======== INFORMATION SUPPLIED
(** ** The sweep *)

(** A sweep followed by a sweep whose clock is not later leaves the store
    as the first sweep left it; in particular sweeping twice at the same
    instant is the same as sweeping once. *)
Theorem sweep_idempotent rl now now' :
  now' ≤ now →
  requests (self (cleanupStaleRequests (self (cleanupStaleRequests rl now)) now')) =
  requests (self (cleanupStaleRequests rl now)).
Proof.
  intros Hle. apply map_eq. intros id.
  rewrite (cleanupStaleRequests_lookup (self (cleanupStaleRequests rl now))).
  rewrite cleanupStaleRequests_lookup.
  destruct (requests rl !! id) as [log|]; [|done].
  destruct (sweepLog (timeWindow rl) now log) as [kept|] eqn:Hk; [|done].
  apply sweepLog_Some in Hk as [-> Hne]. simpl.
  unfold sweepLog. rewrite prune_stable by done.
  by destruct (prune (timeWindow rl) now log).
Qed.

Lemma sweep_idempotent_witness :
  requests (self (cleanupStaleRequests (self (cleanupStaleRequests limiter1Full 6000)) 6000)) =
  requests (self (cleanupStaleRequests limiter1Full 6000)).
Proof.
  apply (sweep_idempotent limiter1Full 6000 6000). lia.
Defined.

(** A sweep only removes: the log it leaves for a client is what remains of
    the old log after dropping some leading entries, so the count of every
    client and the number of tracked clients do not grow, and no client
    becomes tracked. *)
Theorem sweep_only_shrinks rl now id :
  (∃ n, storedLog (self (cleanupStaleRequests rl now)) id = drop n (storedLog rl id)) ∧
  (getCurrentRequestCount (self (cleanupStaleRequests rl now)) id
     ≤ getCurrentRequestCount rl id)%nat ∧
  (getTrackedUserCount (self (cleanupStaleRequests rl now))
     ≤ getTrackedUserCount rl)%nat ∧
  (requests rl !! id = None →
   requests (self (cleanupStaleRequests rl now)) !! id = None).
Proof.
  split_and!.
  - rewrite cleanupStaleRequests_storedLog, prune_drop. by eexists.
  - unfold getCurrentRequestCount. rewrite cleanupStaleRequests_lookup.
    destruct (requests rl !! id) as [log|]; [|done].
    destruct (sweepLog _ _ _) as [kept|] eqn:Hk; [|lia].
    apply sweepLog_Some in Hk as [-> _]. apply prune_length.
  - unfold getTrackedUserCount. rewrite <- !size_dom.
    apply subseteq_size, cleanupStaleRequests_dom.
  - intros Hnone. by rewrite cleanupStaleRequests_lookup, Hnone.
Qed.

Lemma sweep_only_shrinks_witness :
  (getCurrentRequestCount (self (cleanupStaleRequests limiter1Full 6000)) "userA" ≤ 2)%nat ∧
  requests (self (cleanupStaleRequests limiter1Full 6000)) !! "userB" = None.
Proof.
  destruct (sweep_only_shrinks limiter1Full 6000 "userA") as (_ & Hcount & _).
  destruct (sweep_only_shrinks limiter1Full 6000 "userB") as (_ & _ & _ & Hnone).
  split; [exact Hcount|]. apply Hnone. reflexivity.
Defined.

Lemma acceptRequest_ret_untracked rl id timestamp :
  0 ≤ timestamp → requests rl !! id = None →
  ret (acceptRequest rl id timestamp) = true.
Proof.
  intros Hts Hnone. unfold acceptRequest. rewrite Hnone.
  by destruct (Z.ltb_spec timestamp 0); [lia|].
Qed.

(** A sweep does not change what a later admission check decides: with
    [maxRequests >= 1], a check with a non-negative timestamp that is not
    before the clock of the sweep returns the same result, and leaves the
    same log for its client, as it would have without the sweep. *)
Theorem sweep_transparent rl now id timestamp :
  1 ≤ maxRequests rl →
  0 ≤ timestamp →
  now ≤ timestamp →
  ret (acceptRequest (self (cleanupStaleRequests rl now)) id timestamp) =
  ret (acceptRequest rl id timestamp) ∧
  requests (self (acceptRequest (self (cleanupStaleRequests rl now)) id timestamp)) !! id =
  requests (self (acceptRequest rl id timestamp)) !! id.
Proof.
  intros Hmax Hpos Hle.
  rewrite !acceptRequest_same by done.
  pose proof (cleanupStaleRequests_lookup rl now id) as Hswept.
  destruct (requests rl !! id) as [log|] eqn:Hlog.
  - rewrite (acceptRequest_ret rl id timestamp log) by done.
    pose proof (prune_later (timeWindow rl) now timestamp log Hle) as Hlater.
    destruct (sweepLog (timeWindow rl) now log) as [kept|] eqn:Hk.
    + apply sweepLog_Some in Hk as [-> _].
      rewrite (acceptRequest_ret _ id timestamp _ Hpos Hswept), Hswept.
      simpl. by rewrite Hlater.
    + rewrite (acceptRequest_ret_untracked _ id timestamp Hpos Hswept), Hswept.
      unfold sweepLog in Hk.
      destruct (prune (timeWindow rl) now log) as [|t kept]; [|done].
      rewrite <- Hlater. simpl. change (Z.of_nat 0) with 0.
      destruct (Z.leb_spec (maxRequests rl) 0); [lia|done].
  - rewrite !acceptRequest_ret_untracked by done. by rewrite Hswept.
Qed.

Lemma sweep_transparent_witness :
  ret (acceptRequest (self (cleanupStaleRequests limiter1Full 6000)) "userA" 6000) =
  ret (acceptRequest limiter1Full "userA" 6000).
Proof.
  assert (1 ≤ maxRequests limiter1Full) as Hmax by (vm_compute; discriminate).
  assert (0 ≤ 6000) as Hpos by lia.
  assert (6000 ≤ 6000) as Hle by lia.
  exact (proj1 (sweep_transparent limiter1Full 6000 "userA" 6000 Hmax Hpos Hle)).
Defined.

(** ** Counting inside the window *)

Lemma countInWindow_app window ref (l1 l2 : list Z) :
  countInWindow window ref (l1 ++ l2) =
  (countInWindow window ref l1 + countInWindow window ref l2)%nat.
Proof. unfold countInWindow. by rewrite filter_app, length_app. Qed.

Lemma countInWindow_all_fresh window ref (log : list Z) :
  Forall (λ t, ref - t < window) log → countInWindow window ref log = length log.
Proof.
  induction 1 as [|t log Ht _ IH]; [done|].
  rewrite countInWindow_cons, IH. unfold inWindow.
  destruct (Z.ltb_spec (ref - t) window); [done|lia].
Qed.

Lemma countInWindow_all_stale window ref (log : list Z) :
  Forall (λ t, window ≤ ref - t) log → countInWindow window ref log = 0%nat.
Proof.
  induction 1 as [|t log Ht _ IH]; [done|].
  rewrite countInWindow_cons, IH. unfold inWindow.
  destruct (Z.ltb_spec (ref - t) window); [lia|done].
Qed.

Lemma prune_all_stale window ref (log : list Z) :
  Forall (λ t, window ≤ ref - t) log → prune window ref log = [].
Proof.
  induction 1 as [|t log Ht _ IH]; [done|].
  by rewrite prune_cons_stale.
Qed.

Lemma Sorted_le_drop n (log : list Z) :
  Sorted Z.le log → Sorted Z.le (drop n log).
Proof.
  revert log. induction n as [|n IH]; intros log Hs; [done|].
  destruct log as [|t log]; [done|]. simpl. apply IH. by inversion Hs.
Qed.

Lemma Sorted_le_snoc (log : list Z) x :
  Sorted Z.le log → Forall (λ t, t ≤ x) log → Sorted Z.le (log ++ [x]).
Proof.
  induction log as [|t log IH]; intros Hs Hall; simpl.
  - repeat constructor.
  - inversion Hs as [|?? Hs' Hhd]; subst.
    inversion Hall as [|?? Ht Hall']; subst.
    constructor; [by apply IH|].
    destruct log as [|u log]; simpl; constructor; [done|].
    by inversion Hhd.
Qed.

(** ** The admission decision *)

Ltac safe_integer := vm_compute; split; discriminate.

Ltac safe_integers :=
  repeat first
    [ apply Forall_nil_2
    | apply Forall_cons_2
    | safe_integer
    | split ].

(** On a log in non-decreasing order the check is the sliding-window test.
    For a configuration, a timestamp and stored entries that are safe
    integers: a request with a non-negative timestamp for a tracked client
    is admitted exactly when fewer than [maxRequests] stored entries are
    less than [timeWindow] older than the timestamp. *)
Theorem sorted_decision_exact rl id timestamp log :
  safeConfig rl →
  isSafeInteger timestamp →
  Forall isSafeInteger log →
  requests rl !! id = Some log →
  Sorted Z.le log →
  0 ≤ timestamp →
  (ret (acceptRequest rl id timestamp) = true ↔
   Z.of_nat (countInWindow (timeWindow rl) timestamp log) < maxRequests rl).
Proof.
  intros _ _ _ Hlog Hs Hts.
  rewrite (acceptRequest_ret rl id timestamp log Hts Hlog).
  rewrite <- (countInWindow_prune (timeWindow rl) timestamp log).
  rewrite countInWindow_all_fresh by by apply prune_sorted_fresh.
  destruct (Z.leb_spec (maxRequests rl)
              (Z.of_nat (length (prune (timeWindow rl) timestamp log)))); simpl.
  - split; [done|lia].
  - done.
Qed.

Lemma sorted_decision_exact_witness :
  ret (acceptRequest limiter1Full "userA" 6000) = true.
Proof.
  assert (Sorted Z.le [1000; 2000]) as Hs by (repeat constructor; lia).
  assert (0 ≤ 6000) as Hts by lia.
  assert (safeConfig limiter1Full) as Hcfg by safe_integers.
  assert (isSafeInteger 6000) as Hsafe by safe_integers.
  assert (Forall isSafeInteger [1000; 2000]) as Hlogsafe by safe_integers.
  apply (sorted_decision_exact limiter1Full "userA" 6000 [1000; 2000]
           Hcfg Hsafe Hlogsafe limiter1Full_userA Hs Hts).
  vm_compute. reflexivity.
Defined.

(** Both operations keep a log in order when time does not go backwards: if
    the stored log of a client is in non-decreasing order and none of its
    entries is after the timestamp of a check, the log after the check is in
    non-decreasing order with no entry after that timestamp; a sweep keeps a
    log in non-decreasing order whatever its clock. *)
Theorem logs_stay_ordered rl id :
  (∀ c timestamp,
     0 ≤ timestamp →
     Sorted Z.le (storedLog rl id) →
     Forall (λ t, t ≤ timestamp) (storedLog rl id) →
     Sorted Z.le (storedLog (self (acceptRequest rl c timestamp)) id) ∧
     Forall (λ t, t ≤ timestamp) (storedLog (self (acceptRequest rl c timestamp)) id)) ∧
  (∀ now,
     Sorted Z.le (storedLog rl id) →
     Sorted Z.le (storedLog (self (cleanupStaleRequests rl now)) id)).
Proof.
  split.
  - intros c timestamp Hts Hs Hall.
    destruct (decide (c = id)) as [->|Hne].
    + unfold storedLog in *. rewrite acceptRequest_same by done.
      destruct (requests rl !! id) as [log|]; simpl in *.
      * assert (Sorted Z.le (prune (timeWindow rl) timestamp log)) as Hs'
          by (rewrite prune_drop; by apply Sorted_le_drop).
        assert (Forall (λ t, t ≤ timestamp) (prune (timeWindow rl) timestamp log)) as Hall'
          by (rewrite prune_drop; by apply Forall_drop).
        destruct (maxRequests rl <=? _); simpl; [done|].
        split; [by apply Sorted_le_snoc|].
        apply Forall_app. split; [done|]. repeat constructor. lia.
      * split; repeat constructor. lia.
    + unfold storedLog in *. by rewrite acceptRequest_other by done.
  - intros now Hs. rewrite cleanupStaleRequests_storedLog, prune_drop.
    by apply Sorted_le_drop.
Qed.

Lemma logs_stay_ordered_witness :
  Sorted Z.le (storedLog (self (acceptRequest limiter1Full "userA" 6000)) "userA").
Proof.
  destruct (logs_stay_ordered limiter1Full "userA") as [Hcheck _].
  assert (0 ≤ 6000) as Hts by lia.
  assert (Sorted Z.le (storedLog limiter1Full "userA")) as Hs.
  { unfold storedLog. rewrite limiter1Full_userA. simpl. repeat constructor; lia. }
  assert (Forall (λ t, t ≤ 6000) (storedLog limiter1Full "userA")) as Hall.
  { unfold storedLog. rewrite limiter1Full_userA. simpl. repeat constructor; lia. }
  exact (proj1 (Hcheck "userA" 6000 Hts Hs Hall)).
Defined.

(** A denial is stable: when a check with a non-negative timestamp is
    denied, the same check repeated at once is denied again and leaves the
    store exactly as the first denial left it. *)
Theorem denial_stable rl id timestamp :
  0 ≤ timestamp →
  ret (acceptRequest rl id timestamp) = false →
  let rl' := self (acceptRequest rl id timestamp) in
  ret (acceptRequest rl' id timestamp) = false ∧
  requests (self (acceptRequest rl' id timestamp)) = requests rl'.
Proof.
  intros Hts Hret rl'.
  destruct (requests rl !! id) as [log|] eqn:Hlog.
  2:{ by rewrite acceptRequest_ret_untracked in Hret. }
  rewrite (acceptRequest_ret rl id timestamp log Hts Hlog) in Hret.
  apply negb_false_iff in Hret.
  assert (requests rl' !! id = Some (prune (timeWindow rl) timestamp log)) as Hlog'.
  { unfold rl'. rewrite acceptRequest_same, Hlog by done. simpl. by rewrite Hret. }
  destruct (acceptRequest_config rl id timestamp) as [Hw Hm]. fold rl' in Hw, Hm.
  assert (ret (acceptRequest rl' id timestamp) = false) as Hret'.
  { rewrite (acceptRequest_ret rl' id timestamp _ Hts Hlog').
    rewrite Hw, Hm, prune_stable by lia. by rewrite Hret. }
  split; [done|].
  apply map_eq. intros id'.
  destruct (decide (id = id')) as [<-|Hne].
  - rewrite acceptRequest_same, Hlog' by done. simpl.
    rewrite Hw, Hm, prune_stable by lia. by rewrite Hret.
  - by rewrite acceptRequest_other.
Qed.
================
**WHAT YOU ARE ASKED TO DO:** Starting with the line above that holds "- repeat constructor." and stopping with the line that holds "(** ** The admission decision *)", reproduce each line exactly, omitting all other lines.

**REPLY:**
  - repeat constructor.
  - inversion Hs as [|?? Hs' Hhd]; subst.
    inversion Hall as [|?? Ht Hall']; subst.
    constructor; [by apply IH|].
    destruct log as [|u log]; simpl; constructor; [done|].
    by inversion Hhd.
Qed.

(** ** The admission decision *)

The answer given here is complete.